2. Accepting ownership of the complicated and multifaceted nature of this medical diagnosis.
3. Increasing awareness in the community of young adults with spina bifida.
4. Addressing the medical, psychological and social needs of this population in the adult primary-care areas.
5. Providing a multidisciplinary clinic to address the specialized needs of this population.

Until now, there has been no continuity of care for these young adults. Some of these patients still don’t have primary-care providers. These patients have trouble finding primary-care providers who take Medicare insurance and who also are willing to take on the complications of a young adult with spina bifida.

The nurses in this clinic will continue to network in the community with adult primary-care providers and be a support system for them. Navigating the health-care system also continues to be a major concern and source of frustration for patients and families. The clinic nurses provide suggestions and expertise to make this process easier and to create self-sufficient young adults.

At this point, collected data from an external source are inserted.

(** * A relay server for chat rooms: model of [chat_server.py]

    The development follows the class [ChatServer]: the two identity
    dictionaries, the two subscription dictionaries, the bounded history
    deques, the per-room log files and the sockets the server writes to.
    Handlers are written in a state-and-exception monad over one [World]
    value, so that a raised exception keeps the mutations made so far,
    as in Python. *)

From Stdlib Require Import NArith ZArith Lia.
From stdpp Require Import gmap strings list fin_maps.

Local Open Scope N_scope.
Set Warnings "-clear-no-such-hyp".

(** ** Python strings and bytes

    A [str] is its sequence of code points, a [bytes] value its sequence
    of octets; both are lists of [N]. *)

Abbreviation pystr := (list N) (only parsing).
Abbreviation pybytes := (list N) (only parsing).

(** String literals of the source, written in ASCII. *)
Definition py (s : string) : pystr :=
  (λ a, Ascii.N_of_ascii a) <$> String.list_ascii_of_string s.

Definition NL : N := 10.     (* "\n" *)
Definition BAR : N := 124.   (* "|" *)

(** [str.encode("utf-8")] with the strict error handler, as used by
    [open(path, "a", encoding="utf-8")]: a lone surrogate cannot be
    encoded and raises [UnicodeEncodeError] ([None] here). *)
Definition utf8_encode_char (c : N) : option pybytes :=
  if c <? 0x80 then Some [c]
  else if c <? 0x800 then Some [0xC0 + c / 64; 0x80 + c mod 64]
  else if (0xD800 <=? c) && (c <=? 0xDFFF) then None
  else if c <? 0x10000 then
    Some [0xE0 + c / 4096; 0x80 + (c / 64) mod 64; 0x80 + c mod 64]
  else if c <? 0x110000 then
    Some [0xF0 + c / 262144; 0x80 + (c / 4096) mod 64;
          0x80 + (c / 64) mod 64; 0x80 + c mod 64]
  else None.
Lemma check_symptoms_spells_a_string_witness :
  Health.check_symptoms rng_first (PStr "Flu") clinic_start
  = (inr (PDict [("f", PStr Health.no_match_text); ("l", PStr Health.no_match_text);
                 ("u", PStr Health.no_match_text)]), clinic_start)
  /\ exists matched,
       Health.check_symptoms rng_first (PStr "Flu") clinic_start
       = (inr (PDict matched), clinic_start)
       /\ (forall k v, dict_get matched k = Some v ->
                       v = PStr Health.no_match_text /\ String.length k = 1)
       /\ (forall ch, In ch (list_ascii_of_string "Flu") ->
                      has_key matched (Str.lower (String ch EmptyString)) = true).
Proof.
  split; [reflexivity |].
  exact (check_symptoms_spells_a_string rng_first "Flu" clinic_start eq_refl).
Defined.

Lemma tips_nodup : NoDup Health.LIFESTYLE_TIPS.
Proof.
  unfold Health.LIFESTYLE_TIPS.
  repeat (constructor; [cbn [In]; intuition discriminate |]). constructor.
Qed.

Lemma sample_run rng c :
  fair rng ->
  exists base,
    length base = 3 /\ NoDup base /\ incl base Health.LIFESTYLE_TIPS
    /\ Health.sample rng Health.LIFESTYLE_TIPS 3 c
       = (inr base, Health.mkClinic (S (Health.rolls c)) (Health.reads c)).
Proof.
  intros [_ Hs]. unfold Health.sample.
  change (length Health.LIFESTYLE_TIPS) with 5. cbn [Nat.ltb Nat.leb].
  destruct (Hs (Health.rolls c) 5 3 ltac:(lia)) as (Hlen & Hnd & Hall).
  set (idx := Health.sample_indices rng (Health.rolls c) 5 3) in *.
  eexists. refine (conj _ (conj _ (conj _ eq_refl))).
  - rewrite length_map. exact Hlen.
  - apply NoDup_map_NoDup_ForallPairs; [| exact Hnd].
    intros i j Hi Hj Heq. rewrite Forall_forall in Hall.
    apply (proj1 (NoDup_nth Health.LIFESTYLE_TIPS EmptyString) tips_nodup);
      [apply Hall, Hi | apply Hall, Hj | exact Heq].
  - intros x Hx. apply in_map_iff in Hx. destruct Hx as (i & <- & Hi).
    rewrite Forall_forall in Hall. apply nth_In. apply Hall, Hi.
Qed.
(** * The proof driver [integration/llm_proof_driver.py]

    A shallow embedding of the driver script and the properties of its
    request encoding, its reading of the verifier's reply, and of the two
    ways it obtains proof steps.

    Python text is modelled as [string] holding the UTF-8 encoding of the
    text; Python objects coming out of [json.loads] are modelled by
    [value]; exceptions by [exn]; the calls the script makes to the outside
    (HTTP request, verifier process, printing) are recorded in a trace of
    [event]s, and what the outside answers is given by a [World]. Library
    functions ([json.loads], [json.dumps], [float], [str] of a non-string)
    are the fields of the class [Runtime]. *)

From Stdlib Require Import String Ascii List ZArith Lia Bool.
From Stdlib Require Import DecimalString.
Import ListNotations.

Open Scope list_scope.
Open Scope string_scope.

(** ** Text *)

(** The line feed and the double quote. *)
Definition nl : string := String (ascii_of_nat 10) EmptyString.
Definition dq : string := String (ascii_of_nat 34) EmptyString.

(** [sep.join(parts)] *)
Definition join (sep : string) (parts : list string) : string :=
  String.concat sep parts.

Definition bytes (l : list nat) : string :=
  string_of_list_ascii (map ascii_of_nat l).

Definition rev_string (s : string) : string :=
  string_of_list_ascii (rev (list_ascii_of_string s)).

(** The characters for which [str.isspace] holds, in UTF-8. *)
Definition whitespace : list string :=
  map bytes
    [ [9]; [10]; [11]; [12]; [13]; [28]; [29]; [30]; [31]; [32];
      [194; 133]; [194; 160]; [225; 154; 128];
      [226; 128; 128]; [226; 128; 129]; [226; 128; 130]; [226; 128; 131];
      [226; 128; 132]; [226; 128; 133]; [226; 128; 134]; [226; 128; 135];
      [226; 128; 136]; [226; 128; 137]; [226; 128; 138];
      [226; 128; 168]; [226; 128; 169]; [226; 128; 175];
      [226; 129; 159]; [227; 128; 128] ].

(** [strip_prefix p s] is the rest of [s] after its prefix [p], if [p] is
    a prefix of [s]. *)
Fixpoint strip_prefix (p s : string) : option string :=
  match p, s with
  | EmptyString, _ => Some s
  | String a p', String b s' =>
      if Ascii.eqb a b then strip_prefix p' s' else None
  | String _ _, EmptyString => None
  end.

Fixpoint drop_one (tokens : list string) (s : string) : option string :=
  match tokens with
  | [] => None
  | t :: tokens' =>
      match strip_prefix t s with
      | Some r => Some r
      | None => drop_one tokens' s
      end
  end.

Fixpoint drop_while (tokens : list string) (fuel : nat) (s : string) : string :=
  match fuel with
  | O => s
  | S fuel' =>
      match drop_one tokens s with
      | Some r => drop_while tokens fuel' r
      | None => s
      end
  end.

(** [s.lstrip()], [s.rstrip()] and [s.strip()] *)
Definition lstrip (s : string) : string :=
  drop_while whitespace (String.length s) s.

Definition rstrip (s : string) : string :=
  rev_string
    (drop_while (map rev_string whitespace) (String.length s) (rev_string s)).

Definition strip (s : string) : string := rstrip (lstrip s).

(** A byte that continues a UTF-8 sequence. *)
Definition is_continuation (a : ascii) : bool :=
  let n := nat_of_ascii a in ((128 <=? n)%nat && (n <? 192)%nat)%bool.
Lemma write_data_tuple_packed_witness :
  write_data_tuple [int32_t; int8_t; int16_t]
    [[lit "aaaa"; lit "b"; lit "cc"]; [lit "dddd"; lit "e"; lit "ff"]] 2
    open_truncate
  = Ok {| content := lit "aaaabccddddeff"; pos := 14; good := true |}.
Proof.
  apply (write_data_tuple_packed [int32_t; int8_t; int16_t]
           [[lit "aaaa"; lit "b"; lit "cc"]; [lit "dddd"; lit "e"; lit "ff"]]
           open_truncate).
  - split; reflexivity.
  - repeat constructor.
  - cbn. unfold SIZE_MOD. lia.
  - cbn. unfold SIZE_MOD. lia.
Defined.

(** ** Tuples in a buffer *)

Lemma dereference_at (pre e rest : bytes) :
  dereference (pre ++ e ++ rest) (Z.of_nat (length pre)) (Z.of_nat (length e))
  = Ok e.
Proof.
  unfold dereference, copy_n.
  destruct (Z.of_nat (length pre) <? 0) eqn:E1; [apply Z.ltb_lt in E1; lia|].
  destruct (Z.of_nat (length (pre ++ e ++ rest))
            <? Z.of_nat (length pre) + Z.of_nat (length e)) eqn:E2.
  { apply Z.ltb_lt in E2. rewrite !length_app in E2. lia. }
  cbn [orb]. rewrite !Nat2Z.id, skipn_exact, firstn_exact. reflexivity.
Qed.

Lemma mapM_dereference_packed (ptr : Z) (tup : list bytes) (sizes : list Z) :
  Forall2 (fun (e : bytes) (s : Z) => Z.of_nat (length e) = s) tup sizes ->
  forall o pre rest,
    0 <= o -> o + sum_of sizes < SIZE_MOD ->
    Z.of_nat (length pre) = ptr + o ->
    mapM (fun os : Z * Z =>
            dereference (pre ++ concat tup ++ rest) (ptr + fst os) (snd os))
      (combine (match sizes with
                | [] => []
                | _ => o :: calc_offsets_impl o sizes
                end) sizes)
    = Ok tup.
Proof.
  induction 1 as [|e s tup sizes He Hrest IH]; intros o pre rest Ho Hsum Hpre.
  - reflexivity.
  - cbn [sum_of fold_right] in Hsum. fold (sum_of sizes) in Hsum.
    assert (Hsizes : 0 <= sum_of sizes).
    { rewrite <- (sum_of_nonneg_sized _ _ Hrest). lia. }
    cbn [combine mapM fst snd concat].
    rewrite <- Hpre, <- He, <- app_assoc, dereference_at. cbn [bind].
    replace (combine (calc_offsets_impl o (Z.of_nat (length e) :: sizes)) sizes)
      with (combine (match sizes with
                     | [] => []
                     | _ => (o + s) :: calc_offsets_impl (o + s) sizes
                     end) sizes).
    2:{ destruct sizes as [|s' sizes]; [reflexivity|].
        cbn [calc_offsets_impl]. rewrite He. unfold SIZE_MOD in *.
        now rewrite (Z.mod_small (o + s)) by lia. }
    replace (pre ++ e ++ concat tup ++ rest)
      with ((pre ++ e) ++ concat tup ++ rest) by now rewrite <- app_assoc.
    rewrite (IH (o + s) (pre ++ e) rest); [reflexivity | lia | lia |].
    rewrite length_app. lia.
Qed.
(** With fuel above the binary logarithm the conversion reads back as
    the number itself: the fuel never runs out. *)
Lemma decimalRev_value (fuel : nat) :
  forall n, (0 <= n < 2 ^ Z.of_nat fuel)%Z ->
            Spec.valueRev (decimalRev fuel n) = n.
Proof.
  induction fuel as [|fuel IH]; intros n Hn.
  - change (2 ^ Z.of_nat 0)%Z with 1%Z in Hn. simpl. lia.
  - simpl decimalRev. cbn [Spec.valueRev].
    assert (Hm : (0 <= n mod 10 < 10)%Z) by (apply Z.mod_pos_bound; lia).
    assert (Hd : Z.of_N (digitChar (n mod 10)) = (48 + n mod 10)%Z).
    { unfold digitChar. rewrite N2Z.inj_add, Z2N.id by lia. reflexivity. }
    rewrite Hd.
    pose proof (Z.div_mod n 10 ltac:(lia)) as Hdm.
    destruct (Z.eqb_spec (n / 10) 0) as [E|NE].
    + cbn [Spec.valueRev]. lia.
    + rewrite IH; [lia|].
      rewrite Nat2Z.inj_succ, Z.pow_succ_r in Hn by lia.
      split; [apply Z.div_pos; lia|].
      apply Z.div_lt_upper_bound; lia.
Qed.

Lemma numberToString_value (n : Z) :
  (0 <= n)%Z -> Spec.valueRev (rev (numberToString n)) = n.
Proof.
  intros Hn. unfold numberToString.
  destruct (Z.ltb_spec n 0) as [H|_]; [lia|].
  rewrite rev_involutive. apply decimalRev_value.
  split; [exact Hn|]. unfold decimalFuel.
  destruct (Z.eq_dec n 0) as [->|NZ]; [reflexivity|].
  rewrite Nat2Z.inj_succ, Z2Nat.id by apply Z.log2_nonneg.
  apply Z.log2_spec. lia.
Qed.

Lemma numberToString_13 (now : Z) :
  Spec.thirteenDigits now ->
  List.length (numberToString now) = 13%nat
  /\ forallb Spec.isDigit (numberToString now) = true.
Proof.
  unfold Spec.thirteenDigits. intros Hn. unfold numberToString.
  destruct (Z.ltb_spec now 0) as [H|_]; [lia|]. split.
  - rewrite length_rev. apply (decimalRev_length (k := 12)); [|exact Hn].
    unfold decimalFuel.
    assert (Z.log2 (10 ^ 12) <= Z.log2 now)%Z by (apply Z.log2_le_mono; lia).
    change (Z.log2 (10 ^ 12)) with 39%Z in H. lia.
  - rewrite forallb_rev'. apply decimalRev_digits. lia.
Qed.

End NumberFacts.

(** ** [path.extname] on names without a slash *)

Module PathFacts.

Import Path.

Lemma plain_inv (c : N) :
  plain c = true ->
  N.eqb c CHAR_FORWARD_SLASH = false /\ N.eqb c CHAR_DOT = false.
Proof.
  unfold plain, notSlash, notDot. intros H.
  apply andb_true_iff in H. destruct H as [H1 H2].
  apply negb_true_iff in H1. apply negb_true_iff in H2. auto.
Qed.

Lemma loop_step (code : N) (rest : list N) (st : ExtState) :
  N.eqb code CHAR_FORWARD_SLASH = false ->
  extnameLoop (code :: rest) st
  = extnameLoop rest (visit (Z.of_nat (List.length rest)) code st).
Proof.
  intros Hs. cbn [extnameLoop]. rewrite Hs. f_equal.
  unfold visit. destruct st as [sd sp e m p]. cbn.
  destruct (Z.eqb_spec e (-1)); cbn;
    destruct (N.eqb code CHAR_DOT); cbn;
    destruct (Z.eqb_spec sd (-1)); cbn;
    try destruct (Z.eqb_spec p 1); cbn; subst; reflexivity.
Qed.

(** A run of characters that are neither dots nor slashes, met before
    any dot: only [end] (and [matchedSlash]) can change, at the first of
    them. *)
Lemma loop_plain_run (a : list N) :
  forall rest st,
    a <> [] -> forallb plain a = true -> startDot st = (-1)%Z ->
    extnameLoop (a ++ rest) st =
    extnameLoop rest
      (mkExtState (-1) (startPart st)
         (if (end_ st =? -1)%Z then Z.of_nat (List.length (a ++ rest))
          else end_ st)
         (if (end_ st =? -1)%Z then false else matchedSlash st)
         (preDotState st)).
Proof.
  induction a as [|c a IH]; intros rest st Hne Hall Hsd; [congruence|].
  simpl in Hall. apply andb_true_iff in Hall. destruct Hall as [Hc Ha].
  destruct (plain_inv _ Hc) as [Hs Hd].
  cbn [app]. rewrite loop_step by exact Hs.
  assert (Hv : visit (Z.of_nat (List.length (a ++ rest))) c st =
               mkExtState (-1) (startPart st)
                 (if (end_ st =? -1)%Z
                  then Z.of_nat (List.length (c :: a ++ rest)) else end_ st)
                 (if (end_ st =? -1)%Z then false else matchedSlash st)
                 (preDotState st)).
  { unfold visit. rewrite Hd, Hsd, Z.eqb_refl.
    destruct (end_ st =? -1)%Z; [|reflexivity].
    f_equal. cbn [List.length]. lia. }
  rewrite Hv. destruct a as [|c' a']; [reflexivity|].
  rewrite IH by (assumption || reflexivity || congruence).
  cbn [startPart end_ matchedSlash preDotState].
  destruct (Z.eqb_spec (end_ st) (-1)) as [E|NE].
  - assert (Hi : (Z.of_nat (List.length (c :: (c' :: a') ++ rest)) =? -1)%Z
                 = false) by (apply Z.eqb_neq; lia).
    rewrite Hi. reflexivity.
  - destruct (Z.eqb_spec (end_ st) (-1)); [contradiction|reflexivity].
Qed.

(** Once the dot and the end are known, what is left of the segment
    only decides [preDotState], through the last character visited. *)
Lemma loop_known_dot (b : list N) :
  forall st,
    forallb notSlash b = true ->
    startDot st <> (-1)%Z -> end_ st <> (-1)%Z ->
    extnameLoop b st =
    mkExtState (startDot st) (startPart st) (end_ st) (matchedSlash st)
      (match rev b with
       | [] => preDotState st
       | c :: _ => if N.eqb c CHAR_DOT then 1 else -1
       end)%Z.
Proof.
  induction b as [|c b IH]; intros st Hall Hsd He.
  - destruct st; reflexivity.
  - simpl in Hall. apply andb_true_iff in Hall. destruct Hall as [Hc Hb].
    unfold notSlash in Hc. apply negb_true_iff in Hc.
    rewrite loop_step by exact Hc.
    assert (Hv : visit (Z.of_nat (List.length b)) c st =
                 mkExtState (startDot st) (startPart st) (end_ st)
                   (matchedSlash st)
                   (if N.eqb c CHAR_DOT then 1 else -1)%Z).
    { unfold visit.
      destruct (Z.eqb_spec (startDot st) (-1)); [contradiction|].
      destruct (Z.eqb_spec (end_ st) (-1)); [contradiction|].
      destruct (N.eqb c CHAR_DOT); reflexivity. }
    rewrite Hv, IH by (assumption || (cbn; assumption)).
    cbn [startDot startPart end_ matchedSlash preDotState rev].
    destruct (rev b); reflexivity.
Qed.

Nurses can help with the transition process in innovative ways. It is exciting to help adult health-care providers feel more comfortable caring for patients with what have been considered to be “childhood diseases.” It is also exciting to see the successes achieved by this patient population in the less-protected environment of the community. This model for transition of care can be implemented with other young-adult populations who are surviving into adulthood.